Greg's Tech Mumblings: January 2016

In early January 2015, I received the Amazon Echo. I'm always curious about new consumer electronics devices, and this looked to be something pretty different. It purported to be a music player (competing with Sonos and many others, it seemed) but also announced voice recognition, natural language understanding, and interactive question answering capabilities that put it in a different category.

When the device did arrive, I was pleasantly surprised. In particular, it's a good quality single-channel bookshelf speaker: it can pair with a bluetooth device and act as a speaker for your phone or iPad as well as play music from your personal music collection or Amazon Prime Music or several other online music catalogs. But more importantly, it has a wicked-good array of microphones that pick up your voice commands after saying the hotword "Alexa" or "Amazon". I'd been trying lots of microphone solutions to integrate voice into my home automation system, and back in 2010 gave up on open-air speech solutions, relenting after configuring Skype as a whole house microphone which requires speaking into a phone or iPod Touch. The Echo microphones coupled with their voice recognition engine works beautifully from across the room even with some significant background noise. Off the shelf, you can ask it about the weather, sports scores, to play music or a specific song, and lots more. Everything you say shows up in a companion app on your phone that also lets you interact with some of the features via a classical small-screen user-interface.

Jump ahead a couple months and Amazon released the Echo SDK which made it possible to do integrations as extensions to the grammar Amazon provided. Even the earliest versions of the SDK were sufficiently solid that I was able to code an integration into Homeseer/Rover in a short afternoon, so now we can say, e.g., "Alexa, ask house to turn fireplace lights on" and exactly that happens. It understands various devices, events, and scenes given the set of sample utterances I auto-generate from metadata of my home control software. Sidenote: I use AWS Lambda as the execution platform for the code -- I love not needing an always-running server to handle this computationally-simple and infrequently executed actions.

But lots is missing...

The Amazon Echo is already a compelling gadget, and because it's off to a great start, I realized that it could be an important component in the whole-house automation system I'm working on for a new home we're building now.

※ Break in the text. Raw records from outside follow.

(** A number the model tells apart from every other as JavaScript does:
    an integer other than zero below 2^53, which a double holds
    exactly. *)
Definition safe_integer (n : number) : bool :=
  match n with
  | Dec m e => ((e =? 0) && (0 <? Z.abs m) && (Z.abs m <? 2 ^ 53))%Z
  end.

(** [same_value] decides as [SameValue] does for the value of the
    descriptor and the value held: always, unless both are numbers, and
    for two numbers when each is a [safe_integer]. *)
Definition comparable (d : descriptor) (held : value) : bool :=
  match d_value d, held with
  | Value (VNumber n), VNumber n' => safe_integer n && safe_integer n'
  | _, _ => true
  end.

(** The descriptor asks for nothing but what the property is. *)
Definition keeps (d : descriptor) (p : property) : bool :=
  match d_value d with
  | NoValue | Current => true
  | Value v => same_value v (fst p)
  end
  && same_field (d_writable d) (writable (snd p))
  && same_field (d_enumerable d) (enumerable (snd p))
  && same_field (d_configurable d) (configurable (snd p)).

(** The property after the fields of the descriptor are applied to it;
    [None] is a property to be made, whose fields start from [undefined]
    and [false]. *)
Definition apply (d : descriptor) (p : option property) : property :=
  let '(held, a) := default (VUndefined, Attrs false false false) p in
  (match d_value d with
   | Value v => v
   | NoValue | Current => held
   end,
   Attrs (default (writable a) (d_writable d))
         (default (enumerable a) (d_enumerable d))
         (default (configurable a) (d_configurable d))).

(** What a property that is not configurable lets a descriptor change:
    not its being configurable or enumerable, and when it is not writable
    either, neither that nor its value. *)
Definition allowed (d : descriptor) (p : property) : bool :=
  negb (default false (d_configurable d))
  && same_field (d_enumerable d) (enumerable (snd p))
  && (writable (snd p)
      || (negb (default false (d_writable d))
          && match d_value d with
             | Value v => same_value v (fst p)
             | NoValue | Current => true
             end)).

(** [Object.defineProperty(o, k, d)] for a data descriptor [d]. *)
Definition define (k : jsstring) (d : descriptor) (o : value) : option value :=
  match o with
  | VObject isArray extensible ps =>
      match Obj.lookup k ps with
      | Some p =>
          if configurable (snd p) || allowed d p
          then Some (VObject isArray extensible (Obj.replace k (apply d (Some p)) ps))
          else None
      | None =>
          if extensible
          then Some (VObject isArray extensible (Obj.insert k (apply d None) ps))
          else None
      end
  | _ => None
  end.

(** The operation [op] applied to the object reached from [root] through
    the properties [path], as in [root.a.b[k] = v].  The object reached is
    changed where it is, so [root] holds it changed whatever the
    attributes of the properties on the way. *)
Fixpoint at_path (path : list jsstring) (op : value -> option value) (root : value)
  : option value :=
  match path with
  | [] => op root
  | k :: rest =>
      match root with
      | VObject isArray extensible ps =>
          match Obj.lookup k ps with
          | Some (child, a) =>
              match at_path rest op child with
              | Some child' =>
                  Some (VObject isArray extensible (Obj.replace k (child', a) ps))
              | None => None
              end
          | None => None
          end
      | _ => None
      end
  end.

(** The value read by [root.a.b]. *)
Fixpoint get (path : list jsstring) (root : value) : option value :=
  match path with
  | [] => Some root
  | k :: rest =>
      match root with
      | VObject _ _ ps =>
          match Obj.lookup k ps with
          | Some (child, _) => get rest child
          | None => None
          end
      | _ => None
      end
  end.

End Mutate.

(** ** Buffers and text *)

(** [buffer.toString("utf-8")] and [Buffer.from(text, "utf8")].  Decoding
    never fails: each maximal ill-formed part of the input becomes one
    U+FFFD, as the WHATWG decoder does; a code point above U+FFFF becomes a
    surrogate pair. *)
Module Utf8.

Local Open Scope N_scope.

Definition between (lo hi c : N) : bool := (lo <=? c) && (c <=? hi).

Definition continuation (c : N) : bool := between 0x80 0xBF c.

(** The range of the second byte after the lead [b0] of a sequence of
    three or four bytes: it keeps out overlong forms, surrogates and code
    points above U+10FFFF. *)
Definition second_low (b0 : N) : N :=
  if b0 =? 0xE0 then 0xA0 else if b0 =? 0xF0 then 0x90 else 0x80.

Definition second_high (b0 : N) : N :=
  if b0 =? 0xED then 0x9F else if b0 =? 0xF4 then 0x8F else 0xBF.

Definition replacement : N := 0xFFFD.

Definition surrogates (cp : N) : jsstring :=
  [0xD800 + (cp - 0x10000) / 1024; 0xDC00 + (cp - 0x10000) mod 1024].

Fixpoint decode (b : bytes) : jsstring :=
  match b with
  | [] => []
  | b0 :: r =>
      if b0 <? 0x80 then b0 :: decode r
      else if between 0xC2 0xDF b0 then
        match r with
        | b1 :: r1 =>
            if continuation b1
            then (b0 - 0xC0) * 64 + (b1 - 0x80) :: decode r1
            else replacement :: decode r
        | [] => [replacement]
        end
      else if between 0xE0 0xEF b0 then
        match r with
        | b1 :: r1 =>
            if between (second_low b0) (second_high b0) b1 then
              match r1 with
              | b2 :: r2 =>
                  if continuation b2
                  then (b0 - 0xE0) * 4096 + (b1 - 0x80) * 64 + (b2 - 0x80) :: decode r2
                  else replacement :: decode r1
              | [] => [replacement]
              end
            else replacement :: decode r
        | [] => [replacement]
        end
      else if between 0xF0 0xF4 b0 then
        match r with
        | b1 :: r1 =>
            if between (second_low b0) (second_high b0) b1 then
              match r1 with
              | b2 :: r2 =>
                  if continuation b2 then
                    match r2 with
                    | b3 :: r3 =>
                        if continuation b3
                        then surrogates ((b0 - 0xF0) * 262144 + (b1 - 0x80) * 4096
                                         + (b2 - 0x80) * 64 + (b3 - 0x80))
                             ++ decode r3
                        else replacement :: decode r2
                    | [] => [replacement]
                    end
                  else replacement :: decode r1
              | [] => [replacement]
              end
            else replacement :: decode r
        | [] => [replacement]
        end
      else replacement :: decode r
  end.

(** The byte sequence is UTF-8: [decode] meets no ill-formed part. *)
Fixpoint well_formed (b : bytes) : bool :=
  match b with
  | [] => true
  | b0 :: r =>
      if b0 <? 0x80 then well_formed r
      else if between 0xC2 0xDF b0 then
        match r with
        | b1 :: r1 => continuation b1 && well_formed r1
        | [] => false
        end
      else if between 0xE0 0xEF b0 then
        match r with
        | b1 :: b2 :: r2 =>
            between (second_low b0) (second_high b0) b1
            && continuation b2 && well_formed r2
        | _ => false
        end
      else if between 0xF0 0xF4 b0 then
        match r with
        | b1 :: b2 :: b3 :: r3 =>
            between (second_low b0) (second_high b0) b1
            && continuation b2 && continuation b3 && well_formed r3
        | _ => false
        end
      else false
  end.

Definition replacement_bytes : bytes := [0xEF; 0xBF; 0xBD].

Fixpoint encode (s : jsstring) : bytes :=
  match s with
  | [] => []
  | c :: r =>
      if c <? 0x80 then c :: encode r
      else if c <? 0x800 then 0xC0 + c / 64 :: 0x80 + c mod 64 :: encode r
      else if between 0xD800 0xDBFF c then
        match r with
        | lo :: r' =>
            if between 0xDC00 0xDFFF lo then
              let cp := 0x10000 + (c - 0xD800) * 1024 + (lo - 0xDC00) in
              0xF0 + cp / 262144 :: 0x80 + (cp / 4096) mod 64
              :: 0x80 + (cp / 64) mod 64 :: 0x80 + cp mod 64 :: encode r'
            else replacement_bytes ++ encode r
        | [] => replacement_bytes
        end
      else if between 0xDC00 0xDFFF c then replacement_bytes ++ encode r
      else 0xE0 + c / 4096 :: 0x80 + (c / 64) mod 64 :: 0x80 + c mod 64 :: encode r
  end.

End Utf8.

(** [buffer.toString("hex")] and [Buffer.from(text, "hex")].  Decoding
    stops at the first pair that is not two hex digits, and drops a last
    odd character. *)
Module Hex.

Local Open Scope N_scope.

Definition digit_char (d : N) : N := if d <? 10 then 0x30 + d else 0x61 + (d - 10).

Fixpoint encode (b : bytes) : jsstring :=
  match b with
  | [] => []
  | x :: r => digit_char (x / 16) :: digit_char (x mod 16) :: encode r
  end.

Fixpoint decode (s : jsstring) : bytes :=
  match s with
  | a :: b :: r =>
      match Json.hex_digit a, Json.hex_digit b with
      | Some x, Some y => x * 16 + y :: decode r
      | _, _ => []
      end
  | _ => []
  end.

Definition is_hex (s : jsstring) : bool :=
  forallb (fun c => match Json.hex_digit c with Some _ => true | None => false end) s.

End Hex.

(** ** Errors, the world and the monad *)

(** What Node itself throws. *)
Inductive node_error :=
  | ENOENT (path : jsstring)
  | InvalidKeyLength
  | InvalidIV
  | BadDecrypt
  | SyntaxError
  | TypeError.

(** [Error message] is [new Error(message)], thrown by the sources. *)
Inductive error :=
  | Error (message : jsstring)
  | NodeError (e : node_error).

Inductive result (A : Type) :=
  | Ok (a : A)
  | Throw (e : error).
Arguments Ok {A} a.
Arguments Throw {A} e.

(** A line written to the console or to the log of the system package. *)
Inductive event :=
  | ConsoleError (label : jsstring) (e : error)
  | ConsoleLog (label : jsstring) (v : value)
  | ConsoleDebug (label : jsstring) (files : list jsstring)
  | Debug (message : jsstring)
  | LogError (message : jsstring).

(** Files hold bytes; a write to a path creates or replaces the file, a
    read of a path that holds none throws. *)
Record World := mkWorld {
  fs : gmap jsstring bytes;
  env : gmap jsstring jsstring;
  console : list event
}.

Definition M (A : Type) : Type := World -> result A * World.

Definition ret {A} (a : A) : M A := fun w => (Ok a, w).

Definition throw {A} (e : error) : M A := fun w => (Throw e, w).

Definition bind {A B} (m : M A) (k : A -> M B) : M B :=
  fun w =>
    match m w with
    | (Ok a, w') => k a w'
    | (Throw e, w') => (Throw e, w')
    end.

(** [try { m } catch (error) { handler }] *)
Definition try_catch {A} (m : M A) (handler : error -> M A) : M A :=
  fun w =>
    match m w with
    | (Ok a, w') => (Ok a, w')
    | (Throw e, w') => handler e w'
    end.

Definition lift {A} (r : result A) : M A := fun w => (r, w).

Notation "'let*' x := m 'in' k" := (bind m (fun x => k))
  (at level 10, x name, m at level 100, k at level 200).

Definition emit (e : event) : M unit :=
  fun w => (Ok tt, mkWorld (fs w) (env w) (console w ++ [e])).

Definition existsSync (path : jsstring) : M bool :=
  fun w => (Ok (bool_decide (is_Some (fs w !! path))), w).

Definition readFileSync (path : jsstring) : M bytes :=
  fun w =>
    match fs w !! path with
    | Some b => (Ok b, w)
    | None => (Throw (NodeError (ENOENT path)), w)
    end.

(** [fs.readFileSync(path, "utf-8")] *)
Definition readFileSync_utf8 (path : jsstring) : M jsstring :=
  let* b := readFileSync path in ret (Utf8.decode b).

Definition writeFileSync (path : jsstring) (data : bytes) : M unit :=
  fun w => (Ok tt, mkWorld (<[path := data]> (fs w)) (env w) (console w)).

(** [process.env[name]], and the test whether [process.env] owns
    [name]. *)
Definition getenv (name : jsstring) : M (option jsstring) :=
  fun w => (Ok (env w !! name), w).

(** What the operating system takes as the name of a variable: a string
    that is not empty and holds no [=]. *)
Definition env_name_ok (name : jsstring) : bool :=
  JsString.truthy name && negb (existsb (N.eqb 61) name).

(** [process.env[name] = value] for a string [value].  Node hands both to
    [setenv] of the operating system and drops its answer, so the
    assignment of a name that [setenv] refuses changes nothing and throws
    nothing.  A name or a value is stored as the string it is: its
    passage through a C string, which [env_text] says it survives
    unchanged, is left out. *)
Definition env_assign (name value : jsstring) (vars : gmap jsstring jsstring)
  : gmap jsstring jsstring :=
  if env_name_ok name then <[name := value]> vars else vars.

Definition setenv (name value : jsstring) : M unit :=
  fun w => (Ok tt, mkWorld (fs w) (env_assign name value (env w)) (console w)).
Lemma acc_inv_init : acc_inv [] O (acc_init W).
Proof.
  unfold acc_inv, acc_init. cbn [overlapBuffer overlapPos]. rewrite repeat_length.
  repeat split; try lia; auto.
Qed.

Lemma acc_push_spec : forall p m a x, acc_inv p m a ->
  match acc_push W s a x with
  | (a1, None) => acc_inv (p ++ [x]) m a1
  | (a1, Some win) =>
      (m * s + W <= length (p ++ [x]))%nat /\
      win = firstn W (skipn (m * s) (p ++ [x])) /\ acc_inv (p ++ [x]) (S m) a1
  end.
Proof.
  intros p m a x Hinv. pose proof (acc_inv_pos _ _ _ Hinv) as Hpos.
  destruct Hinv as [Hl [Hp [Hms [Hf Hov]]]].
  set (buf := set_nth (overlapBuffer a) (overlapPos a) x).
  assert (Hbl : length buf = W) by (unfold buf; rewrite set_nth_length; exact Hl).
  assert (Hbf : firstn (S (overlapPos a)) buf = skipn (m * s) (p ++ [x])).
  { unfold buf. rewrite firstn_set_nth by lia. rewrite Hf, skipn_app.
    replace (m * s - length p)%nat with O by lia. reflexivity. }
  assert (Hlen : length (p ++ [x]) = (m * s + S (overlapPos a))%nat)
    by (rewrite length_app; simpl; lia).
  unfold acc_push. fold buf.
  destruct (W <=? S (overlapPos a))%nat eqn:E.
  - apply Nat.leb_le in E. replace (s <? W)%nat with true by (symmetry; apply Nat.ltb_lt; lia).
    assert (Hbuf : buf = skipn (m * s) (p ++ [x])).
    { rewrite <- Hbf. replace (S (overlapPos a)) with W by lia.
      symmetry. apply firstn_all2. lia. }
    split; [lia|]. split.
    + rewrite <- Hbuf. symmetry. apply firstn_all2. lia.
    + unfold acc_inv. simpl. rewrite length_app, !length_skipn. split; [lia|].
      split; [lia|]. split; [nia|]. split; [|right; lia].
      rewrite firstn_app, length_skipn.
      replace (W - s - (length buf - s))%nat with O by lia.
      rewrite firstn_all2 by (rewrite length_skipn; lia).
      rewrite app_nil_r, Hbuf, skipn_skipn; f_equal; lia.
  - apply Nat.leb_gt in E. unfold acc_inv. simpl. split; [exact Hbl|].
    split; [lia|]. split; [rewrite length_app; simpl; lia|]. split; [exact Hbf|]. lia.
Qed.
(** * pybricksdev/ev3dev.py: the EV3 SSH session manager

    A shallow embedding of [src/pybricksdev/ev3dev.py]: the module-level
    connection cache [_connections], the coroutine [_get_connection] and the
    methods of the class [EV3SSH] ([connect], [beep], [disconnect],
    [pybricks]).

    Python coroutines are embedded as terms of a small free monad [Co]: the
    synchronous steps read and write the interpreter state, [Await] marks
    every [await] of the source.  [run] executes one coroutine alone,
    [sched] interleaves several at their [await]s, as asyncio does.

    The asyncssh transport is an external library.  Its behaviour is given
    by [effect], over an explicit state of the remote side: every
    connection has a link that serves a request, fails it with an exception
    or never replies; the remote file system is any type with the
    operations and laws of [RemoteFS]; a remote process is a script of the
    events that reach the client during each [await].  [sftp.exit()] and
    [close()] always return.  Under [run] the remote side changes only
    through the calls of the program; under [run_env] an environment acts
    on it while the caller is suspended in an [await], so that a link made
    by one call can be lost by the next.  Text is held in UTF-8.

    The module [Mpy] embeds of [src/pybricks_tools/mpy.py] the function
    [make_build_dir], over any host with the laws of [Mpy.Host], and the
    C array dump of its [__main__] block. *)

From Stdlib Require Import ZArith Ascii String List Bool Lia.
From Stdlib Require HexString DecimalString.
From stdpp Require Import base option list strings gmap.
Import ListNotations.
Local Open Scope string_scope.
Local Open Scope list_scope.

(** ** Strings and POSIX paths

    [os.path] is [posixpath] and [os.sep] is ["/"]: the functions below
    follow CPython's [posixpath.split], [posixpath.join], [str.split] with a
    one-character separator and [str.strip]. *)

Module Path.

Definition sep_char : ascii := "/"%char.
Definition sep : string := "/".

Definition is_sep (c : ascii) : bool := Ascii.eqb c sep_char.

Definition is_empty (s : string) : bool :=
  match s with EmptyString => true | String _ _ => false end.

(** [s.startswith(sep)] *)
Definition startswith_sep (s : string) : bool :=
  match s with EmptyString => false | String c _ => is_sep c end.

(** [s.endswith(sep)] *)
Fixpoint endswith_sep (s : string) : bool :=
  match s with
  | EmptyString => false
  | String c EmptyString => is_sep c
  | String _ s' => endswith_sep s'
  end.

(** [posixpath.join(a, b)]: an absolute [b] replaces [a]; otherwise the two
    are concatenated, with one separator added unless [a] is empty or
    already ends in one. *)
Definition join (a b : string) : string :=
  if startswith_sep b then b
  else if is_empty a || endswith_sep a then a ++ b
  else a ++ sep ++ b.

(** [s.rstrip(sep)] *)
Fixpoint rstrip_sep (s : string) : string :=
  match s with
  | EmptyString => EmptyString
  | String c s' =>
      let r := rstrip_sep s' in
      if is_sep c && is_empty r then EmptyString else String c r
  end.

(** [s == sep * len(s)] *)
Fixpoint all_sep (s : string) : bool :=
  match s with
  | EmptyString => true
  | String c s' => is_sep c && all_sep s'
  end.

(** [(p[:i], p[i:])] for [i = p.rfind(sep) + 1], when [sep] occurs in [p]. *)
Fixpoint cut_last_sep (p : string) : option (string * string) :=
  match p with
  | EmptyString => None
  | String c p' =>
      match cut_last_sep p' with
      | Some (h, t) => Some (String c h, t)
      | None => if is_sep c then Some (String c EmptyString, p') else None
      end
  end.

Here's my list of improvements to the hardware and software for the Echo that will make the Echo's successor be able to serve among the underpinnings of any smart home.

Whole House Audio Support

The Echo could take a play from the playbook of Sonos and enable two Echos to work as a stereo pair, or perhaps pair with a speaker-only companion that can be the second speaker in a pair. For lots of folks, though, what would be better is simply enabling digital-audio output from the single Echo itself. The on-board mono speaker is great for talking back to the user, but for any at-length music listening experience, you really want to use an amp or receiver with your preferred speakers. Ideally the digital-audio would be a coax out (not optical) since the coax digital plays nicer with inexpensive baluns (gadgets on both ends that let you use the copper on a CAT5/6 cable to transmit signals other than ethernet) for a centrally-wired whole house audio system. The Echo should still turned down the music when it hears the hotword since that's an essential feature to being able to control the music after its started.

In addition to wired digital audio-out, I'd love to see the Echo pair with other bluetooth devices as a music player (as opposed to as a speaker). I.e., to support the music being played by the Echo to be transmitted via Bluetooth (ideally with the aptX low-latency codec) to a bluetooth receiver connected to your preferred speaker system.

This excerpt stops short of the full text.